-- Opening Marker --
(* ===== verification/Patterns.v ===== *)
(** * Go's [net/http]: the patterns [ServeMux.Handle] accepts

    [http.ServeMux] panics at registration on a pattern it cannot parse, so
    whether a string is a pattern decides whether a program that registers it
    starts.  This file models the parser of patterns, [METHOD HOST/PATH] with
    wildcard segments, as far as whether it accepts. *)
From S2P Require Import Prelude GoStrings.

(** The names of letters and digits outside ASCII. *)
Class LetterTables := { unicode_wildcard_name : string -> bool }.

Section Patterns.
Context `{LetterTables}.

Definition is_letter (c : ascii) : bool := is_lower c || is_upper c || byte_eqb c "_".

(** [isValidWildcardName] *)
Definition isValidWildcardName (name : bytes) : bool :=
  if is_ascii (of_bytes name) then
    match name with [] => false | c :: name' => is_letter c && forallb (fun c => is_letter c || is_digit c) name' end
  else unicode_wildcard_name (of_bytes name).

(** [strings.CutSuffix(name, "...")] *)
Definition cut_dots (name : bytes) : bytes * bool :=
  let dots := to_bytes "..." in
  let k := (length name - 3)%nat in
  if bool_decide (drop k name = dots) then (take k name, true) else (name, false).

(** The text between the braces, of a segment that starts with one. *)
Definition wildcard_name (seg : bytes) : option bytes :=
  match reverse (tail seg) with
  | c :: name => if byte_eqb c "}" then Some (reverse name) else None
  | [] => None
  end.

(** The loop over the segments: a wildcard is a whole segment, named once, and
    [{$}] and [{name...}] come last. *)
Fixpoint segments_ok (seen : list bytes) (segs : list bytes) : bool :=
  match segs with
  | [] => true
  | seg :: segs' =>
      let last := match segs' with [] => true | _ => false end in
      match index_byte "{" seg with
      | None => segments_ok seen segs'
      | Some (S _) => false
      | Some O =>
          match wildcard_name seg with
          | None => false
          | Some name =>
              if bool_decide (name = to_bytes "$") then last
              else
                let '(name, multi) := cut_dots name in
                negb (multi && negb last) && isValidWildcardName name && negb (bool_decide (name ∈ seen))
                && segments_ok (name :: seen) segs'
          end
      end
  end.

Definition is_blank (c : ascii) : bool := byte_eqb c " " || byte_eqb c "009".

Fixpoint index_blank (s : bytes) : option nat :=
  match s with [] => None | c :: s' => if is_blank c then Some O else S <$> index_blank s' end.

Fixpoint trim_blanks (s : bytes) : bytes :=
  match s with [] => [] | c :: s' => if is_blank c then trim_blanks s' else s end.

(** The host and path of a pattern, after its method. *)
Definition host_path_ok (method : bytes) (rest : bytes) : bool :=
  match index_byte "/" rest with
  | None => false
  | Some i =>
      let path := drop i rest in
      match index_byte "{" (take i rest) with
      | Some _ => false
      | None =>
          (bool_decide (method = []) || bool_decide (method = to_bytes "CONNECT")
           || String.eqb (of_bytes path) (cleanPath (of_bytes path)))
          && segments_ok [] (split_bytes "/" (tail path))
      end
  end.

(** Whether [parsePattern] accepts. *)
Definition pattern_ok (pattern : string) : bool :=
  let s := to_bytes pattern in
  match index_blank s with
  | None => host_path_ok [] s
  | Some i => forallb header_byte (take i s) && host_path_ok (take i s) (trim_blanks (drop (S i) s))
  end.

(** A pattern names a path: a string without a slash is never one. *)
Lemma pattern_has_slash pattern : pattern_ok pattern = true -> "/"%char ∈ to_bytes pattern.
Proof.
  assert (forall m rest, host_path_ok m rest = true -> "/"%char ∈ rest) as Hrest.
  { intros m rest. unfold host_path_ok. destruct (index_byte "/" rest) as [i|] eqn:E; [|done]. intros _. clear m.
    revert i E. induction rest as [|c rest IH]; cbn; [done|]. destruct (byte_eqb c "/") eqn:Ec; intros i.
    - intros _. apply Ascii.eqb_eq in Ec as ->. by left.
    - destruct (index_byte "/" rest); [|done]. intros _. right. by eapply IH. }
  assert (forall s, "/"%char ∈ trim_blanks s -> "/"%char ∈ s) as Htrim.
  { induction s as [|c s IH]; cbn; [done|]. destruct (is_blank c); [|done]. intros ?. right. by apply IH. }
  unfold pattern_ok. destruct (index_blank _) as [i|]; [|apply Hrest].
  intros [_ Hr%Hrest%Htrim]%andb_prop. apply list_elem_of_lookup in Hr as [j Hj].
  rewrite lookup_drop in Hj. by eapply list_elem_of_lookup_2.
Qed.

End Patterns.

Section Examples.
#[local] Instance ascii_names : LetterTables := {| unicode_wildcard_name _ := false |}.

Example pattern_examples :
  map pattern_ok ["/metrics" : string; "/"; "metrics"; ""; "GET /metrics"; "GET /a//b"; "/a//b"; "/{id}/x"; "/{id"; "/x{id}";
    "/{a}/{a}"; "/{rest...}"; "/{rest...}/"; "/{$}"; "host/x"; "{h}/x"; "B@D /x"; "/{1}"; " /x"]
  = [true; true; false; false; true; false; true; true; false; false;
     false; true; false; true; true; false; false; false; true].
Proof. reflexivity. Qed.
End Examples.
-- Closing Marker --
◆ Work instructions: Repeat every record exactly, so that nothing is lost or altered.

◆ Response:
(* ===== verification/Patterns.v ===== *)
(** * Go's [net/http]: the patterns [ServeMux.Handle] accepts

    [http.ServeMux] panics at registration on a pattern it cannot parse, so
    whether a string is a pattern decides whether a program that registers it
    starts.  This file models the parser of patterns, [METHOD HOST/PATH] with
    wildcard segments, as far as whether it accepts. *)
From S2P Require Import Prelude GoStrings.

(** The names of letters and digits outside ASCII. *)
Class LetterTables := { unicode_wildcard_name : string -> bool }.

Section Patterns.
Context `{LetterTables}.

Definition is_letter (c : ascii) : bool := is_lower c || is_upper c || byte_eqb c "_".

(** [isValidWildcardName] *)
Definition isValidWildcardName (name : bytes) : bool :=
  if is_ascii (of_bytes name) then
    match name with [] => false | c :: name' => is_letter c && forallb (fun c => is_letter c || is_digit c) name' end
  else unicode_wildcard_name (of_bytes name).

(** [strings.CutSuffix(name, "...")] *)
Definition cut_dots (name : bytes) : bytes * bool :=
  let dots := to_bytes "..." in
  let k := (length name - 3)%nat in
  if bool_decide (drop k name = dots) then (take k name, true) else (name, false).

(** The text between the braces, of a segment that starts with one. *)
Definition wildcard_name (seg : bytes) : option bytes :=
  match reverse (tail seg) with
  | c :: name => if byte_eqb c "}" then Some (reverse name) else None
  | [] => None
  end.

(** The loop over the segments: a wildcard is a whole segment, named once, and
    [{$}] and [{name...}] come last. *)
Fixpoint segments_ok (seen : list bytes) (segs : list bytes) : bool :=
  match segs with
  | [] => true
  | seg :: segs' =>
      let last := match segs' with [] => true | _ => false end in
      match index_byte "{" seg with
      | None => segments_ok seen segs'
      | Some (S _) => false
      | Some O =>
          match wildcard_name seg with
          | None => false
          | Some name =>
              if bool_decide (name = to_bytes "$") then last
              else
                let '(name, multi) := cut_dots name in
                negb (multi && negb last) && isValidWildcardName name && negb (bool_decide (name ∈ seen))
                && segments_ok (name :: seen) segs'
          end
      end
  end.

Definition is_blank (c : ascii) : bool := byte_eqb c " " || byte_eqb c "009".

Fixpoint index_blank (s : bytes) : option nat :=
  match s with [] => None | c :: s' => if is_blank c then Some O else S <$> index_blank s' end.

Fixpoint trim_blanks (s : bytes) : bytes :=
  match s with [] => [] | c :: s' => if is_blank c then trim_blanks s' else s end.

(** The host and path of a pattern, after its method. *)
Definition host_path_ok (method : bytes) (rest : bytes) : bool :=
  match index_byte "/" rest with
  | None => false
  | Some i =>
      let path := drop i rest in
      match index_byte "{" (take i rest) with
      | Some _ => false
      | None =>
          (bool_decide (method = []) || bool_decide (method = to_bytes "CONNECT")
           || String.eqb (of_bytes path) (cleanPath (of_bytes path)))
          && segments_ok [] (split_bytes "/" (tail path))
      end
  end.

(** Whether [parsePattern] accepts. *)
Definition pattern_ok (pattern : string) : bool :=
  let s := to_bytes pattern in
  match index_blank s with
  | None => host_path_ok [] s
  | Some i => forallb header_byte (take i s) && host_path_ok (take i s) (trim_blanks (drop (S i) s))
  end.

(** A pattern names a path: a string without a slash is never one. *)
Lemma pattern_has_slash pattern : pattern_ok pattern = true -> "/"%char ∈ to_bytes pattern.
Proof.
  assert (forall m rest, host_path_ok m rest = true -> "/"%char ∈ rest) as Hrest.
  { intros m rest. unfold host_path_ok. destruct (index_byte "/" rest) as [i|] eqn:E; [|done]. intros _. clear m.
    revert i E. induction rest as [|c rest IH]; cbn; [done|]. destruct (byte_eqb c "/") eqn:Ec; intros i.
    - intros _. apply Ascii.eqb_eq in Ec as ->. by left.
    - destruct (index_byte "/" rest); [|done]. intros _. right. by eapply IH. }
  assert (forall s, "/"%char ∈ trim_blanks s -> "/"%char ∈ s) as Htrim.
  { induction s as [|c s IH]; cbn; [done|]. destruct (is_blank c); [|done]. intros ?. right. by apply IH. }
  unfold pattern_ok. destruct (index_blank _) as [i|]; [|apply Hrest].
  intros [_ Hr%Hrest%Htrim]%andb_prop. apply list_elem_of_lookup in Hr as [j Hj].
  rewrite lookup_drop in Hj. by eapply list_elem_of_lookup_2.
Qed.

End Patterns.

Section Examples.
#[local] Instance ascii_names : LetterTables := {| unicode_wildcard_name _ := false |}.

Example pattern_examples :
  map pattern_ok ["/metrics" : string; "/"; "metrics"; ""; "GET /metrics"; "GET /a//b"; "/a//b"; "/{id}/x"; "/{id"; "/x{id}";
    "/{a}/{a}"; "/{rest...}"; "/{rest...}/"; "/{$}"; "host/x"; "{h}/x"; "B@D /x"; "/{1}"; " /x"]
  = [true; true; false; false; true; false; true; true; false; false;
     false; true; false; true; true; false; false; false; true].
Proof. reflexivity. Qed.
End Examples.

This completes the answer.